The police officer looked up at me. Did you put money in the parking meter, he asked, obviously certain of the answer. “Think about it,” he added.

“Think about it?”

I thought to myself that the snow is falling, it is January, and you drove up and parked behind me to write a ticket because I did not put a quarter in the parking meter. I did not share those thoughts.

I explained that I had just run into the bank for five minutes. I pointed out that my wife was sitting in the car and the motor was running.

The police officer asked me if I saw a sign that allowed for live parking. “Think about it,” he said.

I thought to myself that this police officer must be very frustrated or very bored if all he could find to do on a bleak Thursday afternoon was lurk in Woods Hole and ease up behind a car to write a parking ticket while a passenger sat inside.

It was not the money. It was not the meter. Had we parked and left, I would know it was a gamble. It was the concept.

Most of my interactions with police on Martha’s Vineyard are pleasant. I have had Island police let me know that it was time to get an inspection sticker, one of those details it is easy to overlook. Daily, I listen to the police scanner in The Times office. I would guess that the majority of calls involve police assisting people — lock outs, medical runs, checking on alarms. In a similar situation on the Island, should we have parking meters, I would half expect the officer, should he or she even be concerned, to ask if I needed the quarter.
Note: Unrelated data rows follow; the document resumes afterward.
(** The output map names the outputs it says. A
    main output is present exactly when its amount reaches the dust limit, and is
    then where the map says; the k-th HTLC position holds the HTLC that the k-th
    original index names; and an HTLC is listed exactly when it is not dust. *)
Theorem commitment_map_correct p r (Hb : buildCommitmentTx p = Ok r) :
  let m := r_outputMap r in
  (match om_toLocal m with
   | Some j => dustWsh p <= localAmount p /\
       tx_outs (r_tx r) !! Z.to_nat j = Some (to_local_spk p, localAmount p)
   | None => localAmount p < dustWsh p end) /\
  (match om_toRemote m with
   | Some j => remote_dust p <= remoteAmount p /\
       tx_outs (r_tx r) !! Z.to_nat j = Some (to_remote_spk p, remoteAmount p)
   | None => remoteAmount p < remote_dust p end) /\
  (forall k i j, om_htlcs m !! k = Some i -> om_htlcOriginalIndices m !! k = Some j ->
     exists h, htlcOutputs p !! Z.to_nat j = Some h /\
       tx_outs (r_tx r) !! Z.to_nat i = Some (htlc_spk h, h_amount h)) /\
  (forall n h, htlcOutputs p !! n = Some h ->
     (dustWsh p <= h_amount h <-> In (Z.of_nat n) (om_htlcOriginalIndices m))).
Proof.
  destruct (build_inv p r Hb) as (outs & s1 & s2 & Hc & Ho & Hm). cbv zeta.
  split; [|split].
  - apply (slot_correct p r outs s1 s2 to_local (to_local_spk p) (localAmount p) (dustWsh p)); auto.
  - apply (slot_correct p r outs s1 s2 to_remote (to_remote_spk p) (remoteAmount p) (remote_dust p)); auto.
  - set (l := sort compare_outputs outs) in *.
    destruct (map_outputs_htlcs l empty_map 0) as [Hh Hi]. rewrite Hm, Hh, Hi. cbn [om_htlcs om_htlcOriginalIndices empty_map app].
    pose proof (htlc_members p outs s1 s2 Hc) as Hin. fold l in Hin.
    split.
    + intros k i j Hk Hk'. rewrite list_lookup_fmap in Hk. rewrite list_lookup_fmap in Hk'.
      destruct (htlc_positions 0 l !! k) as [x|] eqn:Ex; [|done].
      injection Hk as <-. injection Hk' as <-.
      destruct (Hin x) as (n & h & Hl & Hn & Hd & Hout & Hidx);
        [apply list_elem_of_In; by eapply list_elem_of_lookup_2|].
      exists h. rewrite Hidx. simpl. rewrite Nat2Z.id. split; [done|].
      rewrite Ho, list_lookup_fmap, Hl. simpl. by rewrite Hout.
    + intros n h Hn. rewrite in_map_iff. split.
      * intros Hd. assert (Hino : In {| o_script := htlc_spk h; o_value := h_amount h; o_type := htlc;
            o_htlcIndex := Some (Z.of_nat n); o_cltvExpiry := Some (h_cltvExpiry h) |} l).
        { eapply Permutation_in; [symmetry; apply sort_perm|]. rewrite (outputs_shape _ _ _ _ Hc).
          rewrite !in_app_iff. left. right. right. apply htlc_part_in. exists n, h. done. }
        apply list_elem_of_In, list_elem_of_lookup in Hino as [j Hj].
        eexists (Z.of_nat j, _). split; [|apply htlc_positions_in; split; [lia|];
          rewrite Z.sub_0_r, Nat2Z.id; split; [exact Hj|done]]. done.
      * intros (x & Hx & Hinx). destruct (Hin x Hinx) as (n' & h' & Hl & Hn' & Hd & Hout & Hidx).
        rewrite Hidx in Hx. simpl in Hx. assert (n' = n) by lia. subst. congruence.
Qed.
(* ===== verification/JsMap.v ===== *)
(** * The JavaScript Map with string keys

    An insertion-ordered association list: [set] on a present key keeps its place,
    on an absent one appends; [delete] drops the entry.  [to_map] forgets the
    order, for specifications. *)

From S2P Require Import Prelude.
From stdpp Require Import gmap.

Section Map.
Context {V : Type}.

Definition jsmap := list (string * V).

Fixpoint get (k : string) (m : jsmap) : option V :=
  match m with
  | [] => None
  | (k', v) :: m => if decide (k = k') then Some v else get k m
  end.

Fixpoint set (k : string) (v : V) (m : jsmap) : jsmap :=
  match m with
  | [] => [(k, v)]
  | (k', v') :: m => if decide (k = k') then (k, v) :: m else (k', v') :: set k v m
  end.

Definition del (k : string) (m : jsmap) : jsmap :=
  List.filter (fun p => negb (bool_decide (p.1 = k))) m.

Definition has (k : string) (m : jsmap) : bool :=
  match get k m with Some _ => true | None => false end.

Definition values (m : jsmap) : list V := map snd m.

Definition to_map (m : jsmap) : gmap string V := list_to_map m.

Lemma lookup_to_map k m : to_map m !! k = get k m.
Proof.
  induction m as [|[k' v] m IH]; [done|]. simpl. unfold to_map in *. cbn.
  destruct (decide (k = k')) as [->|]; [by rewrite lookup_insert_eq|].
  by rewrite lookup_insert_ne.
Qed.

Lemma get_set k k' v m : get k (set k' v m) = if decide (k = k') then Some v else get k m.
Proof.
  induction m as [|[k2 v2] m IH]; simpl; [done|].
  destruct (decide (k' = k2)) as [->|]; simpl; [by case_decide|].
  rewrite IH. repeat case_decide; congruence.
Qed.

Lemma get_del k k' m : get k (del k' m) = if decide (k = k') then None else get k m.
Proof.
  induction m as [|[k2 v2] m IH]; simpl; [by case_decide|].
  case_bool_decide; simpl; [subst; rewrite IH; by repeat case_decide|].
  rewrite IH. repeat case_decide; congruence.
Qed.

Lemma to_map_set k v m : to_map (set k v m) = <[k := v]> (to_map m).
Proof.
  apply map_eq. intros i. rewrite lookup_insert, !lookup_to_map, get_set.
  repeat case_decide; congruence.
Qed.

Lemma to_map_del k m : to_map (del k m) = base.delete k (to_map m).
Proof.
  apply map_eq. intros i. rewrite lookup_delete, !lookup_to_map, get_del.
  repeat case_decide; congruence.
Qed.

(** The keys of a map built by [set] and [del] are distinct. *)
Lemma keys_set k v m : NoDup (map fst m) -> NoDup (map fst (set k v m)).
Proof.
  intros H. induction m as [|[k' v'] m IH]; simpl in *; [by repeat constructor; set_solver|].
  apply NoDup_cons in H as [Hn Hd]. case_decide; simpl; subst; [by constructor|].
  constructor; [|by apply IH]. intros Hin. apply Hn. clear IH Hd Hn.
  induction m as [|[k2 v2] m IH]; simpl in *; [set_solver|].
  case_decide; simpl in *; set_solver.
Qed.

Lemma keys_del k m : NoDup (map fst m) -> NoDup (map fst (del k m)).
Proof.
  induction m as [|[k' v'] m IH]; simpl; [done|]. rewrite NoDup_cons. intros [Hn Hd].
  case_bool_decide; simpl; [by apply IH|]. constructor; [|by apply IH].
  intros Hin. apply Hn. clear -Hin. induction m as [|[k2 v2] m IH]; simpl in *; [done|].
  case_bool_decide; simpl in *; set_solver.
Qed.

Lemma get_None k m : k ∉ map fst m -> get k m = None.
Proof.
  induction m as [|[k' v] m IH]; simpl; [done|]. rewrite not_elem_of_cons. intros [Hn Hm].
  rewrite decide_False by done. by apply IH.
Qed.

Lemma get_key k m v : get k m = Some v -> k ∈ map fst m.
Proof.
  destruct (decide (k ∈ map fst m)) as [|Hn]; [done|]. by rewrite (get_None _ _ Hn).
Qed.

Lemma values_set_fresh k v m : get k m = None -> values (set k v m) = values m ++ [v].
Proof.
  induction m as [|[k' v'] m IH]; simpl; [done|].
  destruct (decide (k = k')); [done|]. intros H. unfold values in *. simpl. by rewrite IH.
Qed.

Lemma elem_of_keys_set i k v m : i ∈ map fst (set k v m) -> i = k \/ i ∈ map fst m.
Proof.
  induction m as [|[k' v'] m IH]; simpl; [set_solver|]. case_decide; simpl; set_solver.
Qed.

Lemma elem_of_keys_del i k m : i ∈ map fst (del k m) -> i ∈ map fst m.
Proof.
  induction m as [|[k' v'] m IH]; simpl; [done|]. case_bool_decide; simpl; set_solver.
Qed.

Lemma get_map_values (f : V -> V) k (m : jsmap) : get k (map (fun kv => (kv.1, f kv.2)) m) = f <$> get k m.
Proof. induction m as [|[k' v] m IH]; simpl; [done|]. by case_decide. Qed.

Lemma keys_map_values (f : V -> V) (m : jsmap) :
  map fst (map (fun kv => (kv.1, f kv.2)) m) = map fst m.
Proof. induction m as [|[k' v] m IH]; simpl; [done|]. by rewrite IH. Qed.

(** The values, listed by keys: the order of insertion is forgotten. *)
Lemma values_by_key {K} (key : K -> string) (m : jsmap) (ks : list K) :
  Inj (=) (=) key -> NoDup (map fst m) -> NoDup ks ->
  (forall k, k ∈ map fst m -> exists i, i ∈ ks /\ key i = k) ->
  Permutation (values m) (omap (fun i => get (key i) m) ks).
Proof.
  intros Hinj. revert ks. induction m as [|[k v] m IH]; intros ks Hm Hks Hin.
  - clear. simpl. induction ks; by simpl.
  - simpl in Hm. apply NoDup_cons in Hm as [Hk Hm].
    destruct (Hin k) as (i & Hi & <-); [simpl; set_solver|].
    apply elem_of_Permutation in Hi as [ks' Hp]. rewrite Hp in Hks |- *.
    apply NoDup_cons in Hks as [Hi Hks]. simpl. rewrite decide_True by done. f_equiv.
    rewrite (IH ks' Hm Hks).
    + match goal with |- Permutation ?x ?y => assert (x = y) as -> end; [|done].
      apply list_omap_ext, Forall2_same_length_lookup. split; [done|]. intros n j j' E1 E2.
      simplify_eq. rewrite decide_False; [done|]. intros E%Hinj. subst.
      by apply Hi, list_elem_of_lookup_2 with n.
    + intros k' Hk'. destruct (Hin k') as (j & Hj & <-); [simpl; set_solver|].
      exists j. split; [|done]. rewrite Hp in Hj. apply elem_of_cons in Hj as [->|]; done.
Qed.

End Map.

Arguments jsmap : clear implicits.
Lemma transaction_spec ws : forall rows s' ok,
  wf rows -> transaction ws rows = (s', ok) ->
  ok = true /\ wf s' /\ to_map s' = apply_writes (to_map rows) ws.
Proof.
  induction ws as [|w ws IH]; intros rows s' ok Hw; cbn [transaction].
  - intros [= <- <-]. done.
  - destruct w as [r|id]; unfold put, delete; intros Ht.
    + destruct (IH _ _ _ (wf_set r rows Hw) Ht) as (-> & H1 & ->). by rewrite to_map_set.
    + destruct (IH _ _ _ (wf_del id rows Hw) Ht) as (-> & H1 & ->). by rewrite to_map_del.
Qed.

#[global] Instance memory_store : LedgerStore R (jsmap R).
Proof.
  refine {| st_load := load; st_loadAll := loadAll; st_put := put; st_delete := delete;
            st_transaction := transaction; st_wf := wf; st_view := to_map |}.
  - intros id rows _. by rewrite lookup_to_map.
  - intros rows id r Hw. rewrite lookup_to_map. by intros [_ ?]%get_values.
  - intros rows s' loaded Hw [= <- <-]. split; [done|]. split; [done|]. split; [rewrite rids_keys; apply Hw|].
    intros id r. rewrite lookup_to_map. by apply get_values.
  - intros r rows s' ok Hw [= <- <-]. split; [by apply wf_set | apply to_map_set].
  - intros id rows s' ok Hw [= <- <-]. split; [by apply wf_del | apply to_map_del].
  - intros ws rows s' ok Hw Ht. by destruct (transaction_spec ws rows s' ok Hw Ht) as (-> & ? & ?).
Defined.

End Memory.
End MemoryLedgerStore.

(** ** The ledger *)

Inductive LedgerTransitionOutcome := applied | stale | missing | storage_failed | not_rehydrated.

#[global] Instance outcome_eq_dec : EqDecision LedgerTransitionOutcome.
Proof. solve_decision. Defined.

Module DurableLedger.
Section Ledger.
Context {R S : Type} `{LedgerRecord R} `{!LedgerStore R S}.

Record ILedgerTransitionResult := {
  outcome : LedgerTransitionOutcome;
  record : option R;
  actualState : option string
}.

Definition outcome_only (o : LedgerTransitionOutcome) : ILedgerTransitionResult :=
  {| outcome := o; record := None; actualState := None |}.

Record ledger := { records : jsmap R; rehydrated : bool; store : S }.

(** [new DurableLedger(store)], also after a restart of the process. *)
Definition new_ledger (s : S) : ledger := {| records := []; rehydrated := false; store := s |}.

Definition set_all (rs : list R) (m : jsmap R) : jsmap R :=
  fold_left (fun m r => set (rid r) r m) rs m.

(** [this.records.clear()] comes first: a loadAll that throws leaves no record in the cache and
    [rehydrated] as it was. *)
Definition rehydrate (l : ledger) : ledger * option Z :=
  let '(s, loaded) := st_loadAll (store l) in
  match loaded with
  | None => ({| records := []; rehydrated := rehydrated l; store := s |}, None)
  | Some rows =>
      let m := set_all rows [] in
      ({| records := m; rehydrated := true; store := s |}, Some (Z.of_nat (length m)))
  end.

Definition lookup (id : string) (l : ledger) : option R := get id (records l).
Definition list_records (l : ledger) : list R := values (records l).
Definition find (p : R -> bool) (l : ledger) : list R := List.filter p (list_records l).

Definition insert (r : R) (l : ledger) : ledger * ILedgerTransitionResult :=
  if negb (rehydrated l) then (l, outcome_only not_rehydrated)
  else match get (rid r) (records l) with
  | Some existing =>
      (l, {| outcome := stale; record := Some existing; actualState := Some (rstate existing) |})
  | None =>
      let '(s, ok) := st_put r (store l) in
      if negb ok then ({| records := records l; rehydrated := rehydrated l; store := s |},
                       outcome_only storage_failed)
      else ({| records := set (rid r) r (records l); rehydrated := rehydrated l; store := s |},
            {| outcome := applied; record := Some r; actualState := None |})
  end.

(** [[...new Set(ids)]]: the first occurrences, in order. *)
Fixpoint unique (seen ids : list string) : list string :=
  match ids with
  | [] => []
  | id :: ids => if decide (id ∈ seen) then unique seen ids else id :: unique (id :: seen) ids
  end.

(** The loop that checks every member before anything is written. *)
Fixpoint check_members (m : jsmap R) (from : list string) (ids : list string)
    : ILedgerTransitionResult + list R :=
  match ids with
  | [] => inr []
  | id :: ids =>
      match get id m with
      | None => inl (outcome_only missing)
      | Some r =>
          if negb (bool_decide (rstate r ∈ from)) then
            inl {| outcome := stale; record := Some r; actualState := Some (rstate r) |}
          else match check_members m from ids with
               | inl e => inl e
               | inr current => inr (r :: current)
               end
      end
  end.

(** [patch] is the [Partial<R>] that is spread over the record. *)
Definition transitionSet (ids from : list string) (to : string) (patch : R -> R) (l : ledger)
    : ledger * ILedgerTransitionResult :=
  if negb (rehydrated l) then (l, outcome_only not_rehydrated)
  else match check_members (records l) from (unique [] ids) with
  | inl refused => (l, refused)
  | inr current =>
      let next := map (fun r => with_state (patch r) to) current in
      let '(s, ok) := st_transaction (map Put next) (store l) in
      if negb ok then ({| records := records l; rehydrated := rehydrated l; store := s |},
                       outcome_only storage_failed)
      else ({| records := set_all next (records l); rehydrated := rehydrated l; store := s |},
            {| outcome := applied; record := head next; actualState := None |})
  end.

Definition transition (id : string) (from : list string) (to : string) (patch : R -> R)
    (l : ledger) : ledger * ILedgerTransitionResult := transitionSet [id] from to patch l.

Definition remove (id : string) (l : ledger) : ledger * bool :=
  if negb (has id (records l)) then (l, false)
  else
    let '(s, ok) := st_delete id (store l) in
    if negb ok then ({| records := records l; rehydrated := rehydrated l; store := s |}, false)
    else ({| records := del id (records l); rehydrated := rehydrated l; store := s |}, true).

Definition del_all (ids : list string) (m : jsmap R) : jsmap R :=
  fold_left (fun m id => del id m) ids m.

Definition removeSet (ids : list string) (l : ledger) : ledger * bool :=
  let present := List.filter (fun id => has id (records l)) (unique [] ids) in
  let '(s, ok) := st_transaction (map Delete present) (store l) in
  if negb ok then ({| records := records l; rehydrated := rehydrated l; store := s |}, false)
  else ({| records := del_all present (records l); rehydrated := rehydrated l; store := s |}, true).

(** ** Lemmas *)

Lemma to_map_set_all rs : forall m,
  to_map (set_all rs m) = apply_writes (to_map m) (map Put rs).
Proof.
  induction rs as [|r rs IH]; intros m; [done|].
  change (set_all (r :: rs) m) with (set_all rs (set (rid r) r m)). by rewrite IH, to_map_set.
Qed.

Lemma to_map_del_all ids : forall m,
  to_map (del_all ids m) = apply_writes (to_map m) (map Delete ids).
Proof.
  induction ids as [|id ids IH]; intros m; [done|].
  change (del_all (id :: ids) m) with (del_all ids (del id m)). by rewrite IH, to_map_del.
Qed.

Lemma del_all_nil ids : del_all ids [] = [].
Proof. by induction ids. Qed.

(** Loading a list of records with distinct ids. *)
Lemma get_set_all rs : forall m id,
  NoDup (map rid rs) ->
  get id (set_all rs m) =
    match List.find (fun r => bool_decide (rid r = id)) rs with
    | Some r => Some r | None => get id m end.
Proof.
  induction rs as [|r rs IH]; intros m id Hd; [done|]. cbn [map] in Hd.
  apply NoDup_cons in Hd as [Hn Hd]. cbn [set_all fold_left List.find].
  fold (set_all rs (set (rid r) r m)). rewrite IH, get_set by done.
  case_bool_decide as E.
  - subst. rewrite decide_True by done. destruct (List.find _ rs) as [r'|] eqn:Ef; [|done].
    apply List.find_some in Ef as [Hin Hr]. apply bool_decide_eq_true in Hr.
    exfalso. apply Hn. rewrite <- Hr. apply list_elem_of_fmap_2. by apply list_elem_of_In.
  - rewrite decide_False by congruence. done.
Qed.

(** The cache equals the store once it is loaded, and is empty before. *)
Definition coherent (l : ledger) : Prop :=
  st_wf (store l) /\
  (if rehydrated l then to_map (records l) = st_view (store l) else records l = []).

Lemma loaded_view s s' rows : st_wf s -> st_loadAll s = (s', Some rows) -> to_map (set_all rows []) = st_view s'.
Proof.
  intros Hw El. destruct (st_loadAll_law _ _ _ Hw El) as (_ & -> & Hd & Hv).
  apply map_eq. intros id. rewrite lookup_to_map, get_set_all by done. cbn [get].
  destruct (List.find _ _) as [r|] eqn:Ef.
  - apply List.find_some in Ef as [Hin Hr]. apply bool_decide_eq_true in Hr. symmetry.
    apply Hv. split; [by apply list_elem_of_In | done].
  - symmetry. apply eq_None_not_Some. intros [r [Hin Hr]%Hv].
    eapply List.find_none in Ef; [|by apply list_elem_of_In]. by apply bool_decide_eq_false in Ef.
Qed.

Lemma rehydrate_coherent l : st_wf (store l) -> (rehydrated l = true -> is_Some (snd (rehydrate l))) ->
  coherent (fst (rehydrate l)).
Proof.
  intros Hw. unfold rehydrate. destruct (st_loadAll (store l)) as [s [rows|]] eqn:El; intros Hs.
  - split; [by destruct (st_loadAll_law _ _ _ Hw El)|]. by apply (loaded_view (store l)).
  - split; [by destruct (st_loadAll_law _ _ _ Hw El)|]. cbn [fst rehydrated records].
    destruct (rehydrated l); [by destruct Hs|done].
Qed.

Lemma rehydrate_view l : st_wf (store l) -> st_view (store (fst (rehydrate l))) = st_view (store l).
Proof.
  intros Hw. unfold rehydrate. destruct (st_loadAll (store l)) as [s loaded] eqn:El.
  destruct (st_loadAll_law _ _ _ Hw El) as (_ & Hv & _). by destruct loaded.
Qed.

Lemma coherent_rid l id r :
  coherent l -> lookup id l = Some r -> rid r = id.
Proof.
  intros [Hw Hc] Hl. unfold lookup in Hl. destruct (rehydrated l).
  - rewrite <- lookup_to_map, Hc in Hl. by apply st_view_law in Hl.
  - by rewrite Hc in Hl.
Qed.

Lemma insert_coherent r l : coherent l -> coherent (fst (insert r l)).
Proof.
  intros [Hw Hc]. unfold insert. destruct (rehydrated l) eqn:E; [|by split; cbn [fst negb]; rewrite ?E].
  cbn [negb]. destruct (get _ _); [by split; cbn [fst]; rewrite ?E|].
  destruct (st_put r (store l)) as [s ok] eqn:Ep.
  destruct (st_put_law _ _ _ _ Hw Ep) as [Hw' Hv]. destruct ok; split; cbn [fst store rehydrated records negb]; rewrite ?Hv; try done.
  by rewrite to_map_set, Hc.
Qed.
I repeated that my wife was sitting in the car. But she was not sitting in the driver’s seat, the officer said, was she? “Think about it,” he said again for emphasis.

I thought to myself that the man with the shaved head speaking to me was probably capable of growing a full head of hair but favored a style popular with international private security contractors, but I was not about to share those thoughts. I said nothing. I did not have to, my attitude said it.

At that point the officer had a choice. He could stop writing or he could complete the ticket and admit without saying a word to me or himself what we both knew.

I did not receive a ticket. When I joined my wife in the car, she told me that while I was in the bank the same officer drove up next to an occupied car that had stopped in a metered spot. The officer looked at the meter, backed up behind the car, then got out and handed the driver a ticket.

When you’re not on Martha’s Vineyard any more, and especially before you park in Woods Hole — even for a few minutes — take the cop’s advice and think about it.

Nelson Sigelman is managing editor of The Martha’s Vineyard Times and an infrequent traveler to the mainland.